Friday, May 16, 2014

An eerie but satisfying family saga

The Chapman Books

By Aaron J French, Erik T. Johnson, and Adam P. Lewis

Publisher: Uncanny Books

Pub. Date: March 8, 2014

Rating: 4 out of 5 stars



The Chapman Books has an intriguing premise. A group of photographs, newspaper clippings and manuscripts are found in a house of Lewis Adams' deceased aunt. The three manuscripts keep referring to a Chapman family in the late 19th century. The papers tells strange stories about this family often referring to the patriarchal Harold Chapman and includes many references to scandals, mysterious deaths and occult incidences. The manuscripts, "well, he called them manuscripts, but more accurately they were diaries of a kind", were also quite conflictual in dates, regions, and even whether there were more than one Harold Chapman. Adams, with the help of Aaron J. French, and Erik T. Johnson took each manuscript and styled them into 3 separate tales. On talking with Aaron J. French, he implied that this part about the newly discovered manuscripts was true. Having read the stories allegedly based on them, I am more than a little skeptical of that claim. But that is a moot point because the three stories that comprise The Chapman Books make for a very strange and eerie read and a spookingly pleasurable look at one of the strangest families, fictional or otherwise, to creep out 19th century America.

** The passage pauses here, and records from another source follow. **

Lemma frame_idle s : idle s -> frame s = s.
Proof. unfold idle, frame. destruct s. simpl. by intros ->. Qed.

Lemma frames_idle n s : idle s -> frames n s = s.
Proof.
  intros Hs. unfold frames. induction n as [|n IH]; [done|].
  simpl. rewrite IH. by apply frame_idle.
Qed.

Lemma frames_S n s : frames (S n) s = frame (frames n s).
Proof. done. Qed.

Lemma frames_add n m s : frames (n + m) s = frames n (frames m s).
Proof. unfold frames. apply Nat.iter_add. Qed.

(** The state when the animation of one slider event is over. *)
Lemma animation_over newWidth s :
  idle s ->
  let s' := frames steps (slider_input newWidth s) in
  source_lonbands (map s')
  = Some (createLongitudeBands (counties s)
            (step_width (bandWidth s) newWidth steps) (colorMode s)) /\
  bandWidth s' = newWidth /\ idle s'.
Proof.
  intros Hs.
  destruct (animation_step newWidth s (steps - 1) Hs)
    as (Hsrc & Hq & Hw & _); [unfold steps; lia|].
  cbn zeta. rewrite (frames_S (steps - 1) (slider_input newWidth s) :
    frames steps (slider_input newWidth s) = _).
  set (s9 := frames (steps - 1) (slider_input newWidth s)) in *.
  split_and!.
  - by rewrite source_lonbands_frame, Hq.
  - by rewrite (proj1 (proj2 (frame_frame s9))).
  - unfold idle. by rewrite frame_callbacks_frame, Hq.
Qed.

Aaron J. French wrote the first story titled "The Stain" and it is my favorite of the three. It appears to take place shortly after WWI. Dr. Stetson is called from his home in South Carolina to Manhattan to treat the family of a woman he hasn't seen since she was a little girl. The eeriness started quickly as the doctor is interrupted on the journey by a pig-faced man who shows him a card saying "You are going to die".

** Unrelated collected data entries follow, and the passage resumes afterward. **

(* ===== verification/Binary64.v ===== *)
(** * Binary64: the script's own arithmetic

    The aggregation and the animation at the [binary64] instance of
    [JsNumber.Number], the numbers the script really computes with: runs on
    concrete inputs, the cases in which rounding makes a band miss the
    centroid that was assigned to it, and what a width of zero does. *)

From Stdlib Require Import Floats.
From S2P Require Import Prelude JsNumber JsObject GeoJson Bands Paint MapLibre.
From S2P Require Import App Animation.

#[local] Set Warnings "-inexact-float".
#[local] Open Scope float_scope.

(** A county with the given derived properties. *)
Definition county (lon area pop dens : float) : Feature unit float :=
  {| geometry := tt;
     properties := {| NAME := None; County := None; area_sq_miles := area;
                      centroid_lon := lon; population := pop;
                      density := dens |} |}.

(** The three counties of the specification's scenario. *)
Definition scenario : FeatureCollection (Feature unit float) :=
  Build_FeatureCollection
    [county (-99.4) 900 1000 1.1; county (-98.1) 500 0 0;
     county (-97.9) 700 3000 4.3].

(** ** NaN and zero *)

Lemma floor_not_finite (x : float) :
  match Prim2SF x with S754_finite _ _ _ => False | _ => True end ->
  B64.floor x = x.
Proof. unfold B64.floor. by destruct (Prim2SF x). Qed.

(** Whatever the longitude, dividing by a zero width, rounding down and
    multiplying by the width gives NaN. *)
Lemma is_zero_inv (x : float) :
  is_zero x = true -> exists s, Prim2SF x = S754_zero s.
Proof.
  rewrite is_zero_Prim2SF. destruct (Prim2SF x) as [s| | |]; try done.
  by exists s.
Qed.

Lemma floor_div_zero_mul (lon width : float) :
  is_zero width = true -> B64.floor (lon / width) * width = nan.
Proof.
  intros [sw Hw]%is_zero_inv. apply Prim2SF_nan_inv. rewrite mul_spec, Hw.
  assert (Hd : Prim2SF (lon / width) = S754_nan \/
               exists s, Prim2SF (lon / width) = S754_infinity s).
  { rewrite div_spec, Hw. destruct (Prim2SF lon); simpl; eauto. }
  destruct Hd as [Hd | [s Hd]];
    rewrite floor_not_finite by (by rewrite Hd); by rewrite Hd.
Qed.

Lemma zero_width_band_key (width : float) (f : Feature unit float) :
  is_zero width = true -> band_key width f = nan.
Proof.
  intros Hw. unfold band_key. cbn. by rewrite floor_div_zero_mul.
Qed.

Lemma nan_add (x : float) : nan + x = nan.
Proof.
  apply Prim2SF_nan_inv. rewrite add_spec.
  change (Prim2SF nan) with S754_nan. done.
Qed.

(** With a zero width every county has the key NaN, so all of them are
    members of one band. *)
Lemma zero_width_members (width : float) (fs : list (Feature unit float)) :
  is_zero width = true -> members width nan fs = fs.
Proof.
  intros Hw. unfold members. induction fs as [|f fs IH]; [done|].
  by rewrite filter_cons, decide_True, IH by by apply zero_width_band_key.
Qed.

(** The one band of a zero width: a rectangle with NaN longitudes. *)
Definition nan_band (width : float) (mode : string)
    (fs : list (Feature unit float)) : BandFeature float :=
  band_feature width (nan, (fun f => metric mode (properties f)) <$> fs).

Lemma zero_width_bands (width : float) (mode : string)
    (data : FeatureCollection (Feature unit float)) :
  is_zero width = true -> features data <> [] ->
  features (createLongitudeBands data width mode)
  = [nan_band width mode (features data)].
Proof.
  intros Hw Hne.
  destruct (NoDup_all_eq (features (createLongitudeBands data width mode))
              (nan_band width mode (features data))) as [Hnil | ->]; [| |  |done].
  - eapply NoDup_fmap_1, NoDup_bandStart.
  - intros b (k & Hk & ->)%elem_of_createLongitudeBands.
    destruct (members width k (features data)) as [|f fs] eqn:Hm; [done|].
    assert (Hf : f ∈ members width k (features data)) by (rewrite Hm; left).
    apply list_elem_of_filter in Hf as [<- _].
    rewrite zero_width_band_key in * by done. rewrite <- Hm.
    by rewrite zero_width_members.
  - destruct (features data) as [|f fs] eqn:Hfs; [done|].
    destruct (county_in_one_band data width mode f) as (b & Hb & _).
    { rewrite Hfs. left. }
    rewrite Hnil in Hb. by apply elem_of_nil in Hb.
Qed.

(** C30: with a width that is a zero, all the counties of a non-empty input
    fall into every band that is returned, and the start and the end of that
    band are NaN: the aggregation does not fail, it returns a rectangle that
    cannot be drawn. *)
Theorem zero_width_collapses (width : float) (mode : string)
    (data : FeatureCollection (Feature unit float)) (b : BandFeature float) :
  is_zero width = true -> features data <> [] ->
  b ∈ features (createLongitudeBands data width mode) ->
  bandStart (band_properties b) = nan /\
  bandEnd (band_properties b) = nan /\
  members width (bandStart (band_properties b)) (features data)
  = features data.
Proof.
  intros Hw Hne. rewrite zero_width_bands by done.
  intros ->%list_elem_of_singleton. simpl.
  by rewrite nan_add, zero_width_members.
Qed.

(** ** Runs *)

(** The bands of the scenario, as (start, end, average area). *)
Example scenario_bands :
  (fun b => (bandStart (band_properties b), bandEnd (band_properties b),
             avg_value (band_properties b)))
    <$> features (createLongitudeBands scenario 2 "area")
  = [(-100, -98, 700); (-98, -96, 700)].
Proof. vm_compute. reflexivity. Qed.

(** In the specification's scenario (centroids at -99.4, -98.1 and
    -97.9, width 2) the county at -98.1 is a member of the band that starts
    at -100, with the county at -99.4; the band that starts at -98 holds the
    county at -97.9 alone. *)
Example scenario_members :
  members 2 (-100) (features scenario)
  = [county (-99.4) 900 1000 1.1; county (-98.1) 500 0 0] /\
  members 2 (-98) (features scenario) = [county (-97.9) 700 3000 4.3].
Proof. split; vm_compute; reflexivity. Qed.

(** A zero population is left out of the average. *)
Example scenario_population :
  (fun b => avg_value (band_properties b))
    <$> features (createLongitudeBands scenario 2 "population")
  = [1000; 3000].
Proof. vm_compute. reflexivity. Qed.

(** A key that is an array index comes first, whatever the input order. *)
Example index_key_first :
  (fun b => bandStart (band_properties b))
    <$> features (createLongitudeBands
          (Build_FeatureCollection
             [county (-99.4) 1 1 1; county 1.5 1 1 1; county (-0.5) 1 1 1])
          2 "area")
  = [0; -100; -2].
Proof. vm_compute. reflexivity. Qed.

(** A run in which the band misses the centroid assigned to it: for the
    width 0.3 the county at longitude -95.4 gets a band whose end is
    computed as -95.4 itself, so the centroid is not below the end although
    the width is positive. *)
Example centroid_at_band_end :
  let f := county (-95.4) 1 1 1 in
  (0 <? 0.3) = true /\
  (band_key 0.3 f <=? centroid_lon (properties f)) = true /\
  (centroid_lon (properties f) <? band_key 0.3 f + 0.3) = false.
Proof. vm_compute. done. Qed.

(** The widths of an animation from 2 to 4, and from 2 to 1. *)
Example widths_2_to_4 :
  step_width 2 4 <$> seq 1 10
  = [2.2000000000000002; 4.4000000000000004; 4.5999999999999996;
     4.7999999999999998; 5; 5.2000000000000002; 5.4000000000000004;
     5.5999999999999996; 5.7999999999999998; 6].
Proof. vm_compute. reflexivity. Qed.

Lemma last_width_2_to_1 : step_width 2 1 steps = 0.
Proof. vm_compute. reflexivity. Qed.

(** C7: moving the slider from 2 to 1 on an idle page leaves the map, once
    the animation is over, with a single band whose rectangle has NaN
    longitudes: the last step of the animation computes the width 0. *)
Theorem halving_shows_nan_band (s : State float unit) :
  idle s -> bandWidth s = 2 -> features (counties s) <> [] ->
  source_lonbands (map (frames steps (slider_input 1 s)))
  = Some (Build_FeatureCollection
            [nan_band 0 (colorMode s) (features (counties s))]).
Proof.
  intros Hs Hw Hne.
  destruct (animation_over 1 s Hs) as [-> _].
  rewrite Hw, last_width_2_to_1. f_equal.
  pose proof (zero_width_bands 0 (colorMode s) (counties s) eq_refl Hne) as Hz.
  by destruct (createLongitudeBands (counties s) 0 (colorMode s)); simplify_eq/=.
Qed.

"The Stain" is an imaginative take on the demon possession story as we meet the Chapmans, or at least this version of the Chapmans, and learn their secrets. The author wastes no time in setting the environment and is quite good at giving more than a few literary scares. It has a decidedly Gothic feel and catches the feel of the early 20th century quite well. While he has good and solid characterizations, it is the pigman that stays in the mind. It will be a nice addition to your nightmares.

The second story, "The Delirium" is very different from the first and third which is a problem. Erik T. Johnson has a very unique style. It's a little like a weird cross between R. A. Lafferty and Robert Anton Wilson. He is fond of strange names, surrealistic and fragmented descriptions, and puns that are often sexually loaded. Some are thrown in so haphazardly that it interrupts the flow of the story. For instance, I am still not sure a term like "Cuntdescending" is an intentional pun or a typo. It is a style of writing I can usually get absorbed in simply for the feel of the wordplay on my tongue and mind but having been set between two shorter and different tales, it is jarring. The time frame of the story is in the 1860s and 1880s. The plot is quite fascinating. It involves an orphan, an ethically challenged doctor also named Harold Chapman, and a medicine called Etceracaine that comes in handy considering the author's somewhat psychedelic meanderings. Yet it does become a little difficult to follow due to the author's unique style. It is a fascinating bit of storytelling but it is also, in my opinion, the weaker of the three.

Adam P. Lewis's "The Remains" returns to a more conventional form of narrative. We are again introduced to The Chapman Family with the names of the family members being the same as in "The Stain." Yet this is a somewhat different family that doesn't quite mesh with the first story. This brings up an interesting conceit in this book. These are stories that do not totally gel together and are intentionally conflictual. The three writers clearly did not want to have a comfortable "everything fits together" experience but instead have created a "Chapman Mystique" that entertainingly baffles instead of explain. The Chapmans are not referred to so much as one family but as "variants" on which the authors place their own interpretations. Each author brings those interpretation to the family irregardless of continuity. It an unusual approach and in this case a successful one. In Lewis' story, a Dr. Myerburg is called to the Chapman household on a medical emergency and is confronted with a entity called a "torturing pestilence". I will leave the rest for you to experience but this is possibly the most straight-forward horror tale of the three and, if I liked the first story the best, "The Remains" is a very close second.

So overall, I really liked the stories by French and Lewis but was somewhat perplexed by Johnson's contribution. Yet the book should be rated by its ability to meld these three tales into a satisfying telling of the Chapman Saga, complete with its contradictions. By that and its successful attempt to scare and entertain, it deserves a solid four stars.